Your instructions.
Each line below needs to be repeated precisely as it is.

————

(** C6 (amended): for a non-empty outcome list with 0 <= bankrupt_count <=
    its length n (and outcomes of magnitude at most 2^1023), bankrupt_prob
    succeeds; the odds are the double x nearest 100 * bankrupt_count / n,
    times 10 rounded half to even, divided by 10 and rounded to a double;
    they lie in [0, 100] and within 0.05 + 2^-45 of the exact ratio.  The
    average is int() of the double nearest sum / n, which is
    floor(sum / n) when 0 <= sum < 2^53. *)
Theorem bankrupt_prob_stats (outcome : list Z) (bc : Z) :
  outcome <> [] -> 0 <= bc <= Z.of_nat (length outcome) ->
  (forall x, In x outcome -> Z.abs x <= 2 ^ 1023) ->
  exists rep x a,
    bankrupt_prob outcome bc = Ok rep /\
    round64 (inject_Z (100 * bc) / inject_Z (Z.of_nat (length outcome))) = Finite x /\
    round64 (inject_Z (round_half_even (x * 10)) / 10) = Finite (odds rep) /\
    (0 <= odds rep <= 100)%Q /\
    (inject_Z (100 * bc) / inject_Z (Z.of_nat (length outcome)) - (1 # 20) - pow2 (-45)
       <= odds rep <=
     inject_Z (100 * bc) / inject_Z (Z.of_nat (length outcome)) + (1 # 20) + pow2 (-45))%Q /\
    round64 (inject_Z (sum_Z outcome) / inject_Z (Z.of_nat (length outcome))) = Finite a /\
    average_outcome rep = trunc a /\
    (0 <= sum_Z outcome < 2 ^ 53 ->
     average_outcome rep = sum_Z outcome / Z.of_nat (length outcome)).
Proof.
  intros Hne Hbc Hx.
  destruct (bankrupt_prob_ok outcome bc Hne Hbc Hx) as [rep E].
  destruct (bankrupt_prob_inv _ _ _ E) as [x [a [Hn [Ex [Eo [Ea [Havg _]]]]]]].
  set (n := Z.of_nat (length outcome)) in *.
  destruct (odds_quotient bc n Hbc Hn) as [x' [Ex' [Rx [Hx100 Hxq]]]].
  rewrite Ex in Ex'. injection Ex' as <-.
  destruct (py_round1_range x Hx100) as [o [Eo' [Ho100 Hoq]]].
  rewrite Eo in Eo'. injection Eo' as <-.
  assert (P : pow2 (-45) == pow2 (-46) * 2).
  { change (-45) with (-46 + 1). rewrite pow2_add. reflexivity. }
  exists rep, x, a.
  split; [exact E | split; [exact Rx | split]].
  - unfold py_round1 in Eo.
    destruct (round64 (inject_Z (round_half_even (x * 10)) / 10)) as [y | | ];
      try discriminate. injection Eo as <-. reflexivity.
  - split; [exact Ho100 | split; [rewrite P; lra | split]].
    + apply py_truediv_pos; [exact Hn | exact Ea].
    + split; [exact Havg |]. intros Hs. rewrite Havg.
      apply (round_floor_div (sum_Z outcome) n a Hs Hn).
      apply py_truediv_pos; [exact Hn | exact Ea].
Qed.
(** * VOP3P packed-lane instructions of the Vega ISA model

    A shallow embedding of [src/arch/amdgpu/vega/insts/vop3p.cc]: the
    saturation helpers, the per-element lambdas ([opImpl]) of the packed and
    dot-product instructions, and the lane loops that write a destination
    vector register under the wavefront's execution mask.

    Machine integers are values of [Z]; every C++ conversion and every
    wrap-around is written out through [to_int32], [to_uint32] and their
    16- and 64-bit siblings. *)

From Stdlib Require Import ZArith Lia Bool.
From stdpp Require Import base list functions.

Local Open Scope Z_scope.

(** ** Fixed-width integers *)

(** Reduction of [z] to an unsigned [w]-bit value. *)
Definition wrapU (w z : Z) : Z := z mod 2 ^ w.

(** Reduction of [z] to a signed (two's complement) [w]-bit value. *)
Definition wrapS (w z : Z) : Z := (z + 2 ^ (w - 1)) mod 2 ^ w - 2 ^ (w - 1).

Definition to_uint16 : Z -> Z := wrapU 16.
Definition to_uint32 : Z -> Z := wrapU 32.
Definition to_uint64 : Z -> Z := wrapU 64.
Definition to_int16 : Z -> Z := wrapS 16.
Definition to_int32 : Z -> Z := wrapS 32.

Definition is_uint16 (z : Z) : Prop := 0 <= z < 2 ^ 16.
Definition is_uint32 (z : Z) : Prop := 0 <= z < 2 ^ 32.
Definition is_int16 (z : Z) : Prop := - 2 ^ 15 <= z < 2 ^ 15.
Definition is_int32 (z : Z) : Prop := - 2 ^ 31 <= z < 2 ^ 31.

(** [std::clamp(v, lo, hi)]: [(v < lo) ? lo : (hi < v) ? hi : v]. *)
Definition std_clamp (v lo hi : Z) : Z :=
  if v <? lo then lo else if hi <? v then hi else v.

————

Expected answer.
(** C6 (amended): for a non-empty outcome list with 0 <= bankrupt_count <=
    its length n (and outcomes of magnitude at most 2^1023), bankrupt_prob
    succeeds; the odds are the double x nearest 100 * bankrupt_count / n,
    times 10 rounded half to even, divided by 10 and rounded to a double;
    they lie in [0, 100] and within 0.05 + 2^-45 of the exact ratio.  The
    average is int() of the double nearest sum / n, which is
    floor(sum / n) when 0 <= sum < 2^53. *)
Theorem bankrupt_prob_stats (outcome : list Z) (bc : Z) :
  outcome <> [] -> 0 <= bc <= Z.of_nat (length outcome) ->
  (forall x, In x outcome -> Z.abs x <= 2 ^ 1023) ->
  exists rep x a,
    bankrupt_prob outcome bc = Ok rep /\
    round64 (inject_Z (100 * bc) / inject_Z (Z.of_nat (length outcome))) = Finite x /\
    round64 (inject_Z (round_half_even (x * 10)) / 10) = Finite (odds rep) /\
    (0 <= odds rep <= 100)%Q /\
    (inject_Z (100 * bc) / inject_Z (Z.of_nat (length outcome)) - (1 # 20) - pow2 (-45)
       <= odds rep <=
     inject_Z (100 * bc) / inject_Z (Z.of_nat (length outcome)) + (1 # 20) + pow2 (-45))%Q /\
    round64 (inject_Z (sum_Z outcome) / inject_Z (Z.of_nat (length outcome))) = Finite a /\
    average_outcome rep = trunc a /\
    (0 <= sum_Z outcome < 2 ^ 53 ->
     average_outcome rep = sum_Z outcome / Z.of_nat (length outcome)).
Proof.
  intros Hne Hbc Hx.
  destruct (bankrupt_prob_ok outcome bc Hne Hbc Hx) as [rep E].
  destruct (bankrupt_prob_inv _ _ _ E) as [x [a [Hn [Ex [Eo [Ea [Havg _]]]]]]].
  set (n := Z.of_nat (length outcome)) in *.
  destruct (odds_quotient bc n Hbc Hn) as [x' [Ex' [Rx [Hx100 Hxq]]]].
  rewrite Ex in Ex'. injection Ex' as <-.
  destruct (py_round1_range x Hx100) as [o [Eo' [Ho100 Hoq]]].
  rewrite Eo in Eo'. injection Eo' as <-.
  assert (P : pow2 (-45) == pow2 (-46) * 2).
  { change (-45) with (-46 + 1). rewrite pow2_add. reflexivity. }
  exists rep, x, a.
  split; [exact E | split; [exact Rx | split]].
  - unfold py_round1 in Eo.
    destruct (round64 (inject_Z (round_half_even (x * 10)) / 10)) as [y | | ];
      try discriminate. injection Eo as <-. reflexivity.
  - split; [exact Ho100 | split; [rewrite P; lra | split]].
    + apply py_truediv_pos; [exact Hn | exact Ea].
    + split; [exact Havg |]. intros Hs. rewrite Havg.
      apply (round_floor_div (sum_Z outcome) n a Hs Hn).
      apply py_truediv_pos; [exact Hn | exact Ea].
Qed.
(** * VOP3P packed-lane instructions of the Vega ISA model

    A shallow embedding of [src/arch/amdgpu/vega/insts/vop3p.cc]: the
    saturation helpers, the per-element lambdas ([opImpl]) of the packed and
    dot-product instructions, and the lane loops that write a destination
    vector register under the wavefront's execution mask.

    Machine integers are values of [Z]; every C++ conversion and every
    wrap-around is written out through [to_int32], [to_uint32] and their
    16- and 64-bit siblings. *)

From Stdlib Require Import ZArith Lia Bool.
From stdpp Require Import base list functions.

Local Open Scope Z_scope.

(** ** Fixed-width integers *)

(** Reduction of [z] to an unsigned [w]-bit value. *)
Definition wrapU (w z : Z) : Z := z mod 2 ^ w.

(** Reduction of [z] to a signed (two's complement) [w]-bit value. *)
Definition wrapS (w z : Z) : Z := (z + 2 ^ (w - 1)) mod 2 ^ w - 2 ^ (w - 1).

Definition to_uint16 : Z -> Z := wrapU 16.
Definition to_uint32 : Z -> Z := wrapU 32.
Definition to_uint64 : Z -> Z := wrapU 64.
Definition to_int16 : Z -> Z := wrapS 16.
Definition to_int32 : Z -> Z := wrapS 32.

Definition is_uint16 (z : Z) : Prop := 0 <= z < 2 ^ 16.
Definition is_uint32 (z : Z) : Prop := 0 <= z < 2 ^ 32.
Definition is_int16 (z : Z) : Prop := - 2 ^ 15 <= z < 2 ^ 15.
Definition is_int32 (z : Z) : Prop := - 2 ^ 31 <= z < 2 ^ 31.

(** [std::clamp(v, lo, hi)]: [(v < lo) ? lo : (hi < v) ? hi : v]. *)
Definition std_clamp (v lo hi : Z) : Z :=
  if v <? lo then lo else if hi <? v then hi else v.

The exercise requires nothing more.